「パンク・シャンソン」

 渡辺さんご出演のリーディング公演。見に行ってきました。普段なら見に行かないタイプのものなので楽しかったし新鮮です。朗読ってもしかしたら私ははじめてかもしれない。そんなことはないか。

水夏希ドラマティカルシリーズ リーディングvol.1 『パンク・シャンソン』~エディット・ピアフの生涯~

2017年5月2日 19:00開演、5月5日13:00開演@よみうり大手町ホール
CAST:水夏希、福井貴一(5/2 19:00)、山路和弘(5/5 13:00)、アラン・パットン(アコーディオン演奏)
日替わりゲスト:渡辺大
構成・演出:鈴木勝秀
チケット:8900円
ジャンル:朗読劇

t-onkyo.co.jp

感想

 恥ずかしながら本当に音楽含め様々な方面に疎いので、エディット・ピアフさんを「名前聞いたことあるかもしれない」くらいにしか認識していませんでした。あとで調べたんですが、いくつか聞いたことのある曲があったなというくらい。
 なんというんだろう……なかなか……すごい人生だな……みたいな。雑な感想。

 うーん、一回目はもちろん初見なので新鮮でした。人ひとりの一生を語るものだったので内容量がすごい。ぶわっと情報が押し寄せる感じ。あとピアフがなかなかその……精神が……こういう言い方は良くないですけどメンヘ…って感じで、体力使いました。観ている私が。疲れたな。

 今回は感情移入するタイプではあまりなかったかな、と思います。もちろん感情移入できないからだめというわけではないです。私が感情移入大好きなだけなので……

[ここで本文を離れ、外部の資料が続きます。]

(** C6: the verification pass returns as many records as it was given, in
    the same positions; it never changes a record's Success flag, its
    instance, its original license summary or its conversion URL; a record
    whose Success flag is false comes back as it was. *)
Theorem verification_only_enriches (conversions : list PAYGConversion)
    (svc : ComputeService) :
  let verified := results (VerifyConversion conversions svc) in
  length verified = length conversions /\
  forall i before, conversions !! i = Some before ->
    exists after,
      verified !! i = Some after /\
      Success after = Success before /\
      ConvInstance after = ConvInstance before /\
      OriginalOS after = OriginalOS before /\
      ConversionURL after = ConversionURL before /\
      (Success before = false -> after = before).
Proof.
  intros verified. subst verified.
  pose proof (VerifyConversion_verifiedFrom conversions svc) as Hrel.
  split; [symmetry; by eapply Forall2_length|].
  intros i before Hi.
  destruct (Forall2_lookup_l _ _ _ _ _ Hrel Hi) as (after & Hafter & Hstep).
  exists after. split; [done|].
  destruct Hstep as [->|(Hok & newOS & ->)]; [done|].
  cbn. repeat split; try done. intros Hfailed. congruence.
Qed.

(** A failed and a successful record through verification: the failed one
    comes back as it was, the successful one with its licenses as found on
    the disk. *)
Lemma verification_only_enriches_witness :
  let failedRecord :=
    {| ConvInstance := sampleInstance "vm-1" "RUNNING" ["debian-cloud:debian-12"];
       OriginalOS := "debian-cloud:debian-12"; ConversionURL := "";
       Success := false; NewOS := "" |} in
  let converted :=
    {| ConvInstance := sampleInstance "vm-2" "RUNNING" ["rhel-byos-cloud:rhel-9-byos"];
       OriginalOS := "rhel-byos-cloud:rhel-9-byos"; ConversionURL := "url";
       Success := true; NewOS := "PAYG: Converting to rhel-9-server" |} in
  let verified :=
    results (VerifyConversion [failedRecord; converted] (fun _ => healthyBackend)) in
  verified !! 0 = Some failedRecord /\
  verified = [failedRecord; setNewOS "rhel-cloud:rhel-9-server" converted].
Proof.
  intros failedRecord converted verified. split; [|reflexivity].
  destruct (verification_only_enriches [failedRecord; converted] (fun _ => healthyBackend))
    as [_ Hframe].
  destruct (Hframe 0 failedRecord eq_refl) as (after & Hafter & _ & _ & _ & _ & Hsame).
  rewrite (Hsame eq_refl) in Hafter. exact Hafter.
Defined.

(** ** Reconciliation matcher *)

Lemma lookup_foldl_insert (instanceMap : gmap string Instance) instances key :
  foldl (fun instanceMap instance => <[instanceKey instance := instance]> instanceMap)
        instanceMap instances !! key
  = match liveFor instances key with
    | Some instance => Some instance
    | None => instanceMap !! key
    end.
Proof.
  revert instanceMap. induction instances as [|first rest IH]; intros instanceMap; [done|].
  cbn [foldl]. rewrite IH. unfold liveFor. rewrite filter_cons.
  case_decide as Hkey.
  - rewrite last_cons. destruct (last _); [done|]. by rewrite Hkey, lookup_insert_eq.
  - destruct (last _); [done|]. by rewrite lookup_insert_ne.
Qed.

Lemma buildInstanceMap_lookup instances key :
  buildInstanceMap instances !! key = liveFor instances key.
Proof.
  unfold buildInstanceMap. rewrite lookup_foldl_insert, lookup_empty.
  by destruct (liveFor instances key).
Qed.

Lemma liveFor_Some instances key instance :
  liveFor instances key = Some instance ->
  instance ∈ instances /\ instanceKey instance = key.
Proof.
  unfold liveFor. intros Hlast. apply last_Some in Hlast as [front Hfilter].
  assert (instance ∈ filter (fun i => instanceKey i = key) instances) as Hin.
  { rewrite Hfilter. apply elem_of_app. right. by left. }
  by apply list_elem_of_filter in Hin as [? ?].
Qed.

Lemma liveFor_is_Some instances key :
  is_Some (liveFor instances key) <->
  exists instance, instance ∈ instances /\ instanceKey instance = key.
Proof.
  split.
  - intros [instance Hlast]. exists instance. by apply liveFor_Some.
  - unfold liveFor. intros (instance & Hin & Hkey).
    assert (instance ∈ filter (fun i => instanceKey i = key) instances) as Hfiltered.
    { by apply list_elem_of_filter. }
    destruct (filter _ instances) as [|x l] eqn:Hfilter; [by apply elem_of_nil in Hfiltered|].
    rewrite last_cons. destruct (last l); eauto.
Qed.
(** * Event bus and keyed worker lifecycle manager

    A shallow embedding of
      - [core/events/simple_bus.py]  (inline bus: [SimpleSignal], [SimpleEventBus]),
      - [core/events/qt_bus.py]      (threaded bus: [_EventBusBackend.disconnect_all],
                                      the lazy [EventBus]),
      - [workers/base_worker.py]     ([BaseWorker.run]),
      - [services/base_service.py]   ([BaseService]: the worker registry),
    followed by the properties of the specification that concern them and by
    further properties of the same code.

    Python objects that are shared and mutated (signals, threads, workers)
    live in explicit stores and are referred to by their identity. *)

From stdpp Require Import gmap strings list sorting.

(* ===================================================================== *)
(** * Part I: definitions                                                 *)
(* ===================================================================== *)

(** ** Python exceptions

    Only the part of the class hierarchy that the [except] clauses of the
    sources can tell apart: [NotImplementedError] derives from
    [RuntimeError]; everything but the [BaseException]-only classes
    ([SystemExit], [KeyboardInterrupt], ...) derives from [Exception]. *)
Module Py.

Inductive exc_class :=
  | RuntimeError
  | NotImplementedError
  | TypeError
  | OtherException
  | BaseExceptionOnly.

Record PyExc := mkExc { exc_cls : exc_class; exc_str : string }.

Definition isinstance_Exception (e : PyExc) : bool :=
  match exc_cls e with
  | BaseExceptionOnly => false
  | _ => true
  end.

Definition isinstance_RuntimeError (e : PyExc) : bool :=
  match exc_cls e with
  | RuntimeError | NotImplementedError => true
  | _ => false
  end.

(** Truth value of an [Optional[str]]: [None] and the empty string are falsy. *)
Definition truthy (worker_id : option string) : bool :=
  match worker_id with
  | None => false
  | Some k => if decide (k = EmptyString) then false else true
  end.

End Py.

(* ===================================================================== *)
(** ** Inline backend: [core/events/simple_bus.py]                        *)
(* ===================================================================== *)
Module SimpleBus.

(** A handler is a Python callable; [in], [remove] and the idempotence test of
    [connect] compare callables with [==], which is identity for functions
    (and receiver plus function for bound methods).  A handler is therefore
    represented by its identity. *)
Definition Handler := nat.

(** Identity of a heap object. *)
Definition loc := nat.

(** [class SimpleSignal]: one attribute, the list of handlers. *)
Record SimpleSignal := mkSignal { _handlers : list Handler }.

(** [SimpleSignal.__init__] *)
Definition SimpleSignal_init : SimpleSignal := mkSignal [].

(** [list.remove(x)]: drops the first occurrence (raises [ValueError] when
    there is none; [disconnect] guards the call with [in]). *)
Fixpoint list_remove (x : Handler) (l : list Handler) : list Handler :=
  match l with
  | [] => []
  | y :: l' => if decide (x = y) then l' else y :: list_remove x l'
  end.

(** [SimpleSignal.connect] *)
Definition connect (handler : Handler) (self : SimpleSignal) : SimpleSignal :=
  if decide (handler ∈ _handlers self) then self
  else mkSignal (_handlers self ++ [handler]).

(** [SimpleSignal.disconnect] *)
Definition disconnect (handler : option Handler) (self : SimpleSignal)
  : SimpleSignal :=
  match handler with
  | None => mkSignal []
  | Some h =>
      if decide (h ∈ _handlers self) then mkSignal (list_remove h (_handlers self))
      else self
  end.

(** The store of [SimpleSignal] objects and of the dataclass instances that
    refer to them.  [next_loc] is the identity the next constructed object
    gets. *)
Record Store := mkStore {
  objs : gmap loc SimpleSignal;
  next_loc : loc
}.

Definition empty_store : Store := mkStore ∅ 0.

(** The signal object at an identity. *)
Definition sig_at (σ : Store) (ℓ : loc) : SimpleSignal :=
  default SimpleSignal_init (objs σ !! ℓ).

(** In-place mutation of the signal object at [ℓ] by one of its methods. *)
Definition sig_call (ℓ : loc) (method : SimpleSignal → SimpleSignal) (σ : Store)
  : Store :=
  mkStore (<[ℓ := method (sig_at σ ℓ)]> (objs σ)) (next_loc σ).

(** [SimpleSignal()]: a new object with its own, empty handler list. *)
Definition new_SimpleSignal (σ : Store) : loc * Store :=
  (next_loc σ,
   mkStore (<[next_loc σ := SimpleSignal_init]> (objs σ)) (S (next_loc σ))).

(** Construction of an object without state of interest (a dataclass
    instance, a bus): only its identity is taken. *)
Definition new_object (σ : Store) : loc * Store :=
  (next_loc σ, mkStore (objs σ) (S (next_loc σ))).

(** *** emit *)

(** What calling a handler does: it returns or raises, and in both cases it
    may have mutated the signals in the store (by [connect], [disconnect],
    [disconnect_all] on any of them). *)
Inductive outcome (A : Type) :=
  | Returns (a : A) (σ : Store)
  | Raises (e : Py.PyExc) (a : A) (σ : Store).
Arguments Returns {A} a σ.
Arguments Raises {A} e a σ.
Lemma fixed_width_reads_truncated_witness :
  ReadUint32 [x01; x02; x03] =
    ((0, Some (ErrBytesIncorrect 3 "Uint32")), []) /\
  ReadByteArrayNoLength 5 [x01; x02] =
    ((Nil, Some (ErrReadExpected 2 5)), []).
Proof.
  split.
  - apply (fixed_width_reads_truncated [x01; x02; x03] 0). reflexivity.
  - apply (fixed_width_reads_truncated [x01; x02] 5). reflexivity.
Defined.

(** C1 fails for [ReadByteArray]: on a buffer that announces five bytes
    and holds two, it returns the two bytes with a nil error, where
    [ReadByteArrayNoLength] asked for five bytes reports the short read. *)
Theorem ReadByteArray_short_read :
  ReadByteArray [x05; x00; x00; x00; x01; x02] =
    ((Slice [x01; x02], None), []) /\
  ReadByteArrayNoLength 5 [x01; x02] =
    ((Nil, Some (ErrReadExpected 2 5)), []).
Proof. split; reflexivity. Qed.

(** More generally [ReadByteArray] never fails once it has read a length,
    whatever follows. *)
Lemma ReadByteArray_never_short (l : Z) (rest : Buffer) :
  0 <= l < 2 ^ 32 ->
  snd (fst (ReadByteArray (PutUint32 l ++ rest))) = None /\
  len (elems (fst (fst (ReadByteArray (PutUint32 l ++ rest)))))
    = Z.min l (len rest).
Proof.
  intros Hl. rewrite ReadByteArray_header by exact Hl. cbn [fst snd elems].
  split; [reflexivity|]. unfold len. rewrite length_take. lia.
Qed.

(** ** Full timestamps *)

(** C7 fails for [ReadTime]: a byte array of length zero is not a valid
    encoding of a Time, [GobDecode] says so, and [ReadTime] returns the
    zero Time with a nil error. *)
Theorem ReadTime_drops_decode_error :
  snd (Time_GobDecode Time_zero []) =
    Some (ErrTime "Time.UnmarshalBinary: no data") /\
  ReadTime [x00; x00; x00; x00] = ((Time_zero, None), []).
Proof. split; reflexivity. Qed.

(** Whatever [GobDecode] answers, [ReadTime] returns a nil error once the
    length of the byte array has been read. *)
Lemma ReadTime_error_only_from_length (l : Z) (rest : Buffer) :
  0 <= l < 2 ^ 32 -> snd (fst (ReadTime (PutUint32 l ++ rest))) = None.
Proof.
  intros Hl. unfold ReadTime, bind.
  rewrite ReadByteArray_header by exact Hl. reflexivity.
Qed.

(** [WriteTime], in contrast, returns the error of [GobEncode]. *)
Lemma WriteTime_returns_encode_error
  (GobEncode : Time -> list byte * option error) (t : Time) (b : Buffer)
  (e : error) :
  snd (GobEncode t) = Some e -> WriteTime GobEncode t b = (Some e, b).
Proof.
  intros He. unfold WriteTime. destruct (GobEncode t) as [d err].
  cbn [snd] in He. subst err. reflexivity.
Qed.

(** [ReadMarshaller] returns what [UnmarshalBinary] answers. *)
Lemma ReadMarshaller_returns_decode_error
  (UnmarshalBinary : list byte -> option error) (v : list byte)
  (rest : Buffer) :
  len v < 2 ^ 32 ->
  ReadMarshaller UnmarshalBinary (PutUint32 (wrap 32 (len v)) ++ v ++ rest)
    = (UnmarshalBinary v, rest).
Proof.
  intros Hv. unfold ReadMarshaller, bind.
  rewrite ReadByteArray_run by exact Hv. reflexivity.
Qed.

(** ** float64 arithmetic *)

(** What [Duration.Minutes] needs of binary64: the conversion of an
    integer below 2^53 is exact, the quotient of the nanoseconds left in
    the minute by the nanoseconds of a minute stays at or below
    [1 - 2^-25] when 2000 ns or more are missing to the minute, and adding
    such a fraction to a whole number below 2^28 does not reach the next
    whole number. *)

(** [digits2_pos p] is the number of bits of [p]. *)
Lemma digits2_pos_spec (p : positive) :
  2 ^ (Zpos (digits2_pos p) - 1) <= Zpos p < 2 ^ Zpos (digits2_pos p).
Proof.
  induction p as [p IH|p IH|]; cbn [digits2_pos].
  - rewrite Pos2Z.inj_succ, (Pos2Z.inj_xI p).
    replace (Z.succ (Zpos (digits2_pos p)) - 1)
      with (Z.succ (Zpos (digits2_pos p) - 1)) by lia.
    do 2 (rewrite Z.pow_succ_r by lia). lia.
  - rewrite Pos2Z.inj_succ, (Pos2Z.inj_xO p).
    replace (Z.succ (Zpos (digits2_pos p)) - 1)
      with (Z.succ (Zpos (digits2_pos p) - 1)) by lia.
    do 2 (rewrite Z.pow_succ_r by lia). lia.
  - cbn. lia.
Qed.

Lemma digits2_pos_unique (p : positive) (k : Z) :
  2 ^ (k - 1) <= Zpos p < 2 ^ k -> Zpos (digits2_pos p) = k.
Proof.
  intros Hk. pose proof (digits2_pos_spec p) as Hd.
  destruct (Z.lt_trichotomy (Zpos (digits2_pos p)) k) as [Hlt|[Heq|Hgt]];
    [|exact Heq|].
  - assert (2 ^ Zpos (digits2_pos p) <= 2 ^ (k - 1))
      by (apply Z.pow_le_mono_r; lia). lia.
  - assert (0 <= k) by (destruct (Z.le_gt_cases 0 k); [assumption|];
      rewrite (Z.pow_neg_r 2 k) in Hk by lia; lia).
    assert (2 ^ k <= 2 ^ (Zpos (digits2_pos p) - 1))
      by (apply Z.pow_le_mono_r; lia). lia.
Qed.

(** The left shift of [shl_align]. *)
Lemma iter_xO_spec (m d : positive) :
  Zpos (Pos.iter xO m d) = Zpos m * 2 ^ Zpos d.
Proof.
  rewrite <- Z.shiftl_mul_pow2 by lia. cbn [Z.shiftl].
  apply Pos.iter_swap_gen. reflexivity.
Qed.

(** The iteration of [shr] is an iteration over [nat]. *)
Lemma iter_pos_nat {A : Type} (f : A -> A) (p : positive) :
  forall x : A, SpecFloat.iter_pos f p x = Nat.iter (Pos.to_nat p) f x.
Proof.
  induction p as [p IH|p IH|]; intros x; cbn [SpecFloat.iter_pos].
  - rewrite !IH, Pos2Nat.inj_xI. cbn [Nat.mul].
    rewrite Nat.add_0_r, <- Nat.iter_add. rewrite <- Nat.iter_succ_r.
    reflexivity.
  - rewrite !IH, Pos2Nat.inj_xO. cbn [Nat.mul].
    rewrite Nat.add_0_r, <- Nat.iter_add. reflexivity.
  - reflexivity.
Qed.

(** One shift to the right: the mantissa is halved, the bit shifted out
    becomes the round bit, the old round bit joins the sticky bit. *)
Lemma shr_1_spec (m : Z) (r s : bool) :
  0 <= m ->
  shr_1 (Build_shr_record m r s) = Build_shr_record (m / 2) (Z.odd m) (r || s).
Proof.
  intros Hm. rewrite <- Z.div2_div.
  destruct m as [|[p|p|]|p]; try lia; reflexivity.
Qed.

Lemma iter_shr_1_spec (n : nat) (m : Z) (r s : bool) :
  0 <= m ->
  shr_m (Nat.iter (S n) shr_1 (Build_shr_record m r s)) = m / 2 ^ Z.of_nat (S n) /\
  shr_r (Nat.iter (S n) shr_1 (Build_shr_record m r s)) = Z.testbit m (Z.of_nat n).
Proof.
  intros Hm. induction n as [|n [IHm IHr]].
  - rewrite Nat.iter_succ. cbn [Nat.iter nat_rect].
    rewrite shr_1_spec by lia. cbn [shr_m shr_r].
    split; [reflexivity|]. symmetry. apply Z.bit0_odd.
  - remember (S n) as k. rewrite Nat.iter_succ.
    destruct (Nat.iter k shr_1 (Build_shr_record m r s)) as [mk rk sk].
    cbn [shr_m shr_r] in *. subst mk.
    rewrite shr_1_spec by (apply Z.div_pos; lia). cbn [shr_m shr_r].
    split.
    + rewrite Z.div_div; [|apply Z.pow_nonzero; lia|lia].
      rewrite (Nat2Z.inj_succ k). rewrite Z.pow_succ_r by lia. f_equal; lia.
    + rewrite <- Z.bit0_odd, <- Z.shiftr_div_pow2, Z.shiftr_spec by lia.
      f_equal; lia.
Qed.

Lemma testbit_mod_nonzero (m n : Z) :
  0 < n -> Z.testbit m (n - 1) = true -> m mod 2 ^ n <> 0.
Proof.
  intros Hn Hb H0.
  assert (H : Z.testbit (m mod 2 ^ n) (n - 1) = true).
  { rewrite Z.testbit_mod_pow2 by lia. rewrite Hb.
    destruct (Z.ltb_spec (n - 1) n); [reflexivity | lia]. }
  rewrite H0, Z.testbit_0_l in H. discriminate.
Qed.

(** A shift to the right by [n] places divides the mantissa by [2 ^ n];
    the round bit is set only if a non-zero bit was shifted out (or, with
    no shift, if it was set before). *)
Lemma shr_spec (m e n : Z) (r s : bool) :
  0 <= m -> 0 <= n ->
  exists rec : shr_record,
    shr (Build_shr_record m r s) e n = (rec, e + n) /\
    shr_m rec = m / 2 ^ n /\
    (shr_r rec = true -> (n = 0 /\ r = true) \/ m mod 2 ^ n <> 0).
Proof.
  intros Hm Hn. destruct n as [|p|p]; [| |lia].
  - exists (Build_shr_record m r s). cbn [shr shr_m shr_r].
    rewrite Z.add_0_r, Z.pow_0_r, Z.div_1_r. auto.
  - exists (SpecFloat.iter_pos shr_1 p (Build_shr_record m r s)).
    cbn [shr]. split; [reflexivity|].
    rewrite iter_pos_nat.
    destruct (Pos2Nat.is_succ p) as [k Hk]. rewrite Hk.
    destruct (iter_shr_1_spec k m r s Hm) as [Hsm Hsr].
    assert (Hp : Z.of_nat (S k) = Zpos p) by lia.
    rewrite Hsm, Hsr, Hp. split; [reflexivity|].
    intros Hb. right. apply testbit_mod_nonzero; [lia|].
    replace (Zpos p - 1) with (Z.of_nat k) by lia. exact Hb.
Qed.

 でも何より水夏希さんの歌がすてきだったな〜。「♪〜もう いいよ もう 後悔しない」みたいな歌……ちょっとあとで曲名調べますけど、あの歌は特に感動してしまいました。お声も好きだったな! 迫力があって凛としていて好き。胸の奥をぐっと鷲掴みにされるような感覚がしました。あとはなんだっけ、〈アコーディオン弾き〉とかかな。
 ピアフは身長の低い女性だったそうですが、水夏希さんはすらりとした長身で本当に美しい方だなと思いました。黒のドレスに黒のハイヒール。かっこいい〜! かっこいい女性が好きなので目の保養でした。え!? 本当に素敵だったな!? 2回観てよかったってしみじみしてきました。ほぼ等身大ピアフのマネキンと並ぶと本当に身長差がすごかったです。

 ピアフの人生を音楽と、彼女を取り巻く男性たちから描いた、という作品だったように思います。渡辺さんと福井さん・山路さんは、それぞれピアフの周りの男性たちの代わる代わる演じていきました。

 印象的だったのは、ピアフは感情豊かで……というか感情の起伏もわりと激しく演じられていたのに対し、男性たちはあまり感情的ではなかったことです。抑えめのお芝居というか。私はそういう印象を受けました。演出だと思うんですけど違ったら恥ずかしいな!
 台詞では結構強そうな感情だけど、読み方はわりと淡々としている気がしました。ピアフを引き立たせるためかな。

 よかったんですけど、渡辺さんのお芝居を浴びたい!(?)と思っていた私にはちょっとだけ物足りなくも思いました。でもお声が真っ直ぐで本当に素敵です。何度も言ってるけど。
 あと淡々としたお芝居は渡辺さんで見るのは何だか新鮮な気もしました。

 2日はオペラを使わず全体を、5日は渡辺さんを中心にオペラで細かい表情などを観ていました。渡辺さん、読んでいないときの、なんだろう、身体性っていうのかな。何だか惹きつけられました。
 足を組み替えたり、腕や手を組んだりして他の演者……ピアフ(水さん)やアランさん(アコーディオン奏者の方)に視線を向ける。その真剣な表情が……美しかったな……べた褒めしちゃうの恥ずかしいな(照れ)

 最初は2回観なくても……なんて思ってたんですけど、今思うと観てよかったなと思います。本当に。エディット・ピアフさんの人生は激動でしたけど、作品全体は穏やかで優しい雰囲気がありました。全体をあとから考えるとね。観てる最中はピアフの感情がきついよ。
 でもそれは、それまでの人生を、ピアフが振り返るという形で展開されていたからかもしれないです。

 演者として(ピアフは歌い手として、の要素が強いですが)ファンを持つ立場の人間の生き方……ファンに対する姿勢も作中で語られていて、おたく的にはちょっとだけウッとくる部分もあり面白かったです。